§ WHAT THIS TASK INVOLVES
Begin at the first line of the records below and, please, give each line again exactly until the line with "are above the" is included.

[Stored data entries]
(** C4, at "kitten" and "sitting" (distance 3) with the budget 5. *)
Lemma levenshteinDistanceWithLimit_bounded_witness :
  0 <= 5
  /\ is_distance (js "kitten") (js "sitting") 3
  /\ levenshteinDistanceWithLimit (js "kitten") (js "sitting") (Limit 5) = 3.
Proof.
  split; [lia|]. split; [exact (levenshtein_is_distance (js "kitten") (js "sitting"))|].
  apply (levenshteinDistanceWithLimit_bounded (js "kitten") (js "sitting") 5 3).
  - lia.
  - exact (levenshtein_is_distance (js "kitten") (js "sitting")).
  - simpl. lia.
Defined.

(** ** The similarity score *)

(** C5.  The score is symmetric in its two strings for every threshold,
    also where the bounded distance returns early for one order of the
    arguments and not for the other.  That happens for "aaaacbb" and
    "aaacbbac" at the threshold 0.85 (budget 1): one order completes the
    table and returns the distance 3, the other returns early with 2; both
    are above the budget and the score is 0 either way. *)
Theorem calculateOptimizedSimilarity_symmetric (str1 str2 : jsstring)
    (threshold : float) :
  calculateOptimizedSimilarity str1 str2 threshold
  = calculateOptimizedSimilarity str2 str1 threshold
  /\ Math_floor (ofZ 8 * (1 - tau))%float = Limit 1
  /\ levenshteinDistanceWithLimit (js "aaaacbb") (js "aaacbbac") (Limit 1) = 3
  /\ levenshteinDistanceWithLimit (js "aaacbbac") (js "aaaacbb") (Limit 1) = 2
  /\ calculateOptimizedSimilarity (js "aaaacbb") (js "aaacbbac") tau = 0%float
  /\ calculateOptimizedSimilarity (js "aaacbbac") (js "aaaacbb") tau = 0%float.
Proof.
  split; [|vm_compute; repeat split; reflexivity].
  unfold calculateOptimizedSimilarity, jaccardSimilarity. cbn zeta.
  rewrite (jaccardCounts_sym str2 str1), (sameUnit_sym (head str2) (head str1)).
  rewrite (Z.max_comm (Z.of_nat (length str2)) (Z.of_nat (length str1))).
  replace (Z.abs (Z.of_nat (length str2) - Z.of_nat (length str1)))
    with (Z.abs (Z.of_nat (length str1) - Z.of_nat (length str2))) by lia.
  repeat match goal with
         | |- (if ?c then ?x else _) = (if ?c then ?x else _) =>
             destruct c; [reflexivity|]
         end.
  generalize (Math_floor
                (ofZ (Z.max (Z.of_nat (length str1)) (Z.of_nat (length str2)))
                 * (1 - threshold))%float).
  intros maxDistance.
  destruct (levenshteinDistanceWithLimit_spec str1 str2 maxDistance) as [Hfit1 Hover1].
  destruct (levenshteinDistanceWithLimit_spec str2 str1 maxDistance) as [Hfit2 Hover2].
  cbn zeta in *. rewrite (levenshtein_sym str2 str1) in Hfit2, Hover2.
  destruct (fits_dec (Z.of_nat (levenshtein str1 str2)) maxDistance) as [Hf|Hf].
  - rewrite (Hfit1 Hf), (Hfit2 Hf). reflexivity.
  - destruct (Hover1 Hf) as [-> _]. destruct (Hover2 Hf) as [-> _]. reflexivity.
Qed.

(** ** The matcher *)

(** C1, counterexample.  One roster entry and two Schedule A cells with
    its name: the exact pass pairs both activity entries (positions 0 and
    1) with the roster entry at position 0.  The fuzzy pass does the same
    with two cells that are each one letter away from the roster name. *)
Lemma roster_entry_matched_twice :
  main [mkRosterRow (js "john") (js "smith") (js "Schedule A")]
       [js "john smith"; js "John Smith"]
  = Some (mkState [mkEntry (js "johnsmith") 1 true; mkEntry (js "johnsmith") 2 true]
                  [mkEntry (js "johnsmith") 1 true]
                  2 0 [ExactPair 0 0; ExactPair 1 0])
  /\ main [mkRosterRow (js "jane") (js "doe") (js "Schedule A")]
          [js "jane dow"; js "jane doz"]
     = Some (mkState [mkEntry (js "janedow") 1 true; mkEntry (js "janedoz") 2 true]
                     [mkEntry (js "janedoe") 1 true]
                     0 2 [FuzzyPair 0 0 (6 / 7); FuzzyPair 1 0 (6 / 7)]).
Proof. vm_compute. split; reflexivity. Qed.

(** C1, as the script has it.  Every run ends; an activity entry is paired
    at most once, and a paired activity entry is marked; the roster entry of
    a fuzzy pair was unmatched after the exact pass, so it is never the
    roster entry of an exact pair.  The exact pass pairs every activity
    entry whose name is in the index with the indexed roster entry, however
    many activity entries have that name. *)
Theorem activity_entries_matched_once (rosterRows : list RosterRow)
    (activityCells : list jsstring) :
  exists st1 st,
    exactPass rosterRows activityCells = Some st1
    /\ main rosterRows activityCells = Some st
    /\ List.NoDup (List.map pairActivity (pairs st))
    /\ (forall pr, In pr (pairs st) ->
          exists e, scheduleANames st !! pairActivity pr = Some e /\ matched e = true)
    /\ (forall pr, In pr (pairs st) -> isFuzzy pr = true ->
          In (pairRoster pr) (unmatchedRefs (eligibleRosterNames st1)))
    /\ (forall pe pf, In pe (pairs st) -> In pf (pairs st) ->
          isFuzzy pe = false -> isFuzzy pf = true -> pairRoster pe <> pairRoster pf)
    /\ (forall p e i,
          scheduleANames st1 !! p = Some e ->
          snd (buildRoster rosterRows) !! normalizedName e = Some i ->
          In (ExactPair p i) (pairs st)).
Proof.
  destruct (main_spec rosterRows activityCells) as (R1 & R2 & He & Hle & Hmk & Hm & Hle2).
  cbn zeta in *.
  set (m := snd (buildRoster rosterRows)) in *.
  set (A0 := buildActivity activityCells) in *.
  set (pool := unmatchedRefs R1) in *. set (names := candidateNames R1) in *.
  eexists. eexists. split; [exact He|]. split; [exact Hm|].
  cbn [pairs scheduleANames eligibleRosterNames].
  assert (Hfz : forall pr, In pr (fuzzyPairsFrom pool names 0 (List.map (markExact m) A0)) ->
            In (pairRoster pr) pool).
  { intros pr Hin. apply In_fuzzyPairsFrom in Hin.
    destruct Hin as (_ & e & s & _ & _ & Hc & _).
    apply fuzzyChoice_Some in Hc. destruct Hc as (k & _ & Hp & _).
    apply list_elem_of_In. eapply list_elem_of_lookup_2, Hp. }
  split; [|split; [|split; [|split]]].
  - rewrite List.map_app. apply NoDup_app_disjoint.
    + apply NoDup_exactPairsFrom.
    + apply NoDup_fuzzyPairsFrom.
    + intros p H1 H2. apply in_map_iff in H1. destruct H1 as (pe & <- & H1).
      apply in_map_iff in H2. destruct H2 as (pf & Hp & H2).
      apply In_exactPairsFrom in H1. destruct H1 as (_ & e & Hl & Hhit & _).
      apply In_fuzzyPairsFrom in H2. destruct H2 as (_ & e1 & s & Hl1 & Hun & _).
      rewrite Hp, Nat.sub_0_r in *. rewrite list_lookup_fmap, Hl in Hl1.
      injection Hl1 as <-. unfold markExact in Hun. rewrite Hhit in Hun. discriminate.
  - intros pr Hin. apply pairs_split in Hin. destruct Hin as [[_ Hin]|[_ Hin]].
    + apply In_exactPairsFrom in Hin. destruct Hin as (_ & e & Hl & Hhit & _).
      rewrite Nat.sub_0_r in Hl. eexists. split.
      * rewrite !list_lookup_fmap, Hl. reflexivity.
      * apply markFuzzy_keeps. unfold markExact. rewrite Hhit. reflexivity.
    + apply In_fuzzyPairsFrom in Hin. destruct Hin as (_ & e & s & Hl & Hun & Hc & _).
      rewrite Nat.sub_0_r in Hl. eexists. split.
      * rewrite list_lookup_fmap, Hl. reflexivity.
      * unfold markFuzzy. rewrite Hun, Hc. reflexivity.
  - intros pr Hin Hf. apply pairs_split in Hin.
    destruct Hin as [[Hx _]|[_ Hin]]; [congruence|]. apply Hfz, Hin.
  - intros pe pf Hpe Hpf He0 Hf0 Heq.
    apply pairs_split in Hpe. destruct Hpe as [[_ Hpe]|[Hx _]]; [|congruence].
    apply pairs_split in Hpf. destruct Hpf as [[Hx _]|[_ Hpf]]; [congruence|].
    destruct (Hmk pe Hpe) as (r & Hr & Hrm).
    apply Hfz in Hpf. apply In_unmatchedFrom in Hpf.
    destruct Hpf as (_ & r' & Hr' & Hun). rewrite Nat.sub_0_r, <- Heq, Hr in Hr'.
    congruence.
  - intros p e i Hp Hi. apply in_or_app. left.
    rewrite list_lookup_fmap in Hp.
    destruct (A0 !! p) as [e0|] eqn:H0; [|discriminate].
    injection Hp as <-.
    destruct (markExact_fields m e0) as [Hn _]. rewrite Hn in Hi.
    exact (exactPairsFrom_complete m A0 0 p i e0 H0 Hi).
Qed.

§ SOLUTION TO THIS PROBLEM
(** C4, at "kitten" and "sitting" (distance 3) with the budget 5. *)
Lemma levenshteinDistanceWithLimit_bounded_witness :
  0 <= 5
  /\ is_distance (js "kitten") (js "sitting") 3
  /\ levenshteinDistanceWithLimit (js "kitten") (js "sitting") (Limit 5) = 3.
Proof.
  split; [lia|]. split; [exact (levenshtein_is_distance (js "kitten") (js "sitting"))|].
  apply (levenshteinDistanceWithLimit_bounded (js "kitten") (js "sitting") 5 3).
  - lia.
  - exact (levenshtein_is_distance (js "kitten") (js "sitting")).
  - simpl. lia.
Defined.

(** ** The similarity score *)

(** C5.  The score is symmetric in its two strings for every threshold,
    also where the bounded distance returns early for one order of the
    arguments and not for the other.  That happens for "aaaacbb" and
    "aaacbbac" at the threshold 0.85 (budget 1): one order completes the
    table and returns the distance 3, the other returns early with 2; both
    are above the budget and the score is 0 either way. *)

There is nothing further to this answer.